[Stored data]

Start of Block

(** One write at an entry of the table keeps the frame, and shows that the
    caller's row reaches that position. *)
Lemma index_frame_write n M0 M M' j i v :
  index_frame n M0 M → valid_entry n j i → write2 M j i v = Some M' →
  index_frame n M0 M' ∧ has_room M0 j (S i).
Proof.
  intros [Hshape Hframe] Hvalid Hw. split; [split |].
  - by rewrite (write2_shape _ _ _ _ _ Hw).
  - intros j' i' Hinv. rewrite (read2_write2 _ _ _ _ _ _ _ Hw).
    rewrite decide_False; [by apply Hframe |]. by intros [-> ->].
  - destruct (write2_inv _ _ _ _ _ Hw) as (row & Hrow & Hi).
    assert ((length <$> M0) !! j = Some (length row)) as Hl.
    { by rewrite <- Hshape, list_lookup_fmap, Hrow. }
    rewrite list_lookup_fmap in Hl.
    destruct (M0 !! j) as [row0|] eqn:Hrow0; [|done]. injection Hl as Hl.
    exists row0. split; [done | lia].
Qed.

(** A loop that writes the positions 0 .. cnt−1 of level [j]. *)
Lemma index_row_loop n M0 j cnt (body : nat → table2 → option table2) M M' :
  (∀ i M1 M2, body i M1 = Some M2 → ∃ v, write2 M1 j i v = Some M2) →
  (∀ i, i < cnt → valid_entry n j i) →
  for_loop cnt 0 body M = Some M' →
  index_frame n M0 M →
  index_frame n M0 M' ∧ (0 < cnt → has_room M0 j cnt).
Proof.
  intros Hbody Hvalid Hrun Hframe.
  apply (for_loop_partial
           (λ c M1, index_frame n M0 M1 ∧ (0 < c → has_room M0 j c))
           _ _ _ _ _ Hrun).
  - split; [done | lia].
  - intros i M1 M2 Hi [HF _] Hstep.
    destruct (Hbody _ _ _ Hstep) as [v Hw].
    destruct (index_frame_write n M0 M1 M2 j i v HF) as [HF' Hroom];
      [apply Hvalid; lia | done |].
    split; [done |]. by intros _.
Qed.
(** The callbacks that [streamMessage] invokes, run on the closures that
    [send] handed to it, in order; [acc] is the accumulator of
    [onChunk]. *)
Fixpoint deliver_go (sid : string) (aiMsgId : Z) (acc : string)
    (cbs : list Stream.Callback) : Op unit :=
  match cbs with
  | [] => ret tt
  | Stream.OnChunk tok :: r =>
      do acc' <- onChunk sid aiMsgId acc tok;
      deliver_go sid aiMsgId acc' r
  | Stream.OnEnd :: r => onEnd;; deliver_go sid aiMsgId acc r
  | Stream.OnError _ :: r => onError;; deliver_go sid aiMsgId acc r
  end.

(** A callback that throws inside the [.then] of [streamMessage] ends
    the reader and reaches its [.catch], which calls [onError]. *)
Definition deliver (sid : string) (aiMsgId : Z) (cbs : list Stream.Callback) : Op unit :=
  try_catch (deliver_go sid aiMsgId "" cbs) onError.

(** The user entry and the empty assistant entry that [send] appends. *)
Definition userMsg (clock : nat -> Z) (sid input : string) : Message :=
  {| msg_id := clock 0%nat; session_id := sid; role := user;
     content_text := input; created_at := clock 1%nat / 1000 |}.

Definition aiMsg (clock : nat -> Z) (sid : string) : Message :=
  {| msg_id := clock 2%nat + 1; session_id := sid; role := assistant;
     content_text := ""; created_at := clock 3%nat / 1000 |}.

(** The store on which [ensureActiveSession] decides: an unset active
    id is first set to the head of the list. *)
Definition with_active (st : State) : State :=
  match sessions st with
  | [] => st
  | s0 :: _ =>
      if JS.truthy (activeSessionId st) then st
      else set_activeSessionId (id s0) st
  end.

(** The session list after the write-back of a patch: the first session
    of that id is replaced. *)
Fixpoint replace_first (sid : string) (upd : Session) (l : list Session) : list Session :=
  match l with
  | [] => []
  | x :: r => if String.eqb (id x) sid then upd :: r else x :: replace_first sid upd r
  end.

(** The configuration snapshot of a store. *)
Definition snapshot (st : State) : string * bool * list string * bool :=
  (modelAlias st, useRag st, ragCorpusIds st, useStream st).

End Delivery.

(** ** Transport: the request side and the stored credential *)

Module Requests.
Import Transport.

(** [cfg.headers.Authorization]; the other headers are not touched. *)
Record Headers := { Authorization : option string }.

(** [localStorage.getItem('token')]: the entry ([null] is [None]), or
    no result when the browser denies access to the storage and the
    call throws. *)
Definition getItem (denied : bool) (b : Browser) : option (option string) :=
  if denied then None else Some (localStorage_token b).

End of Block

Task requirements:
The lines above, from the start of the records through the one containing "index_frame n M0 M → valid_entry", are to be printed exactly, and nothing else is to be included.

Output:
(** One write at an entry of the table keeps the frame, and shows that the
    caller's row reaches that position. *)
Lemma index_frame_write n M0 M M' j i v :
  index_frame n M0 M → valid_entry n j i → write2 M j i v = Some M' →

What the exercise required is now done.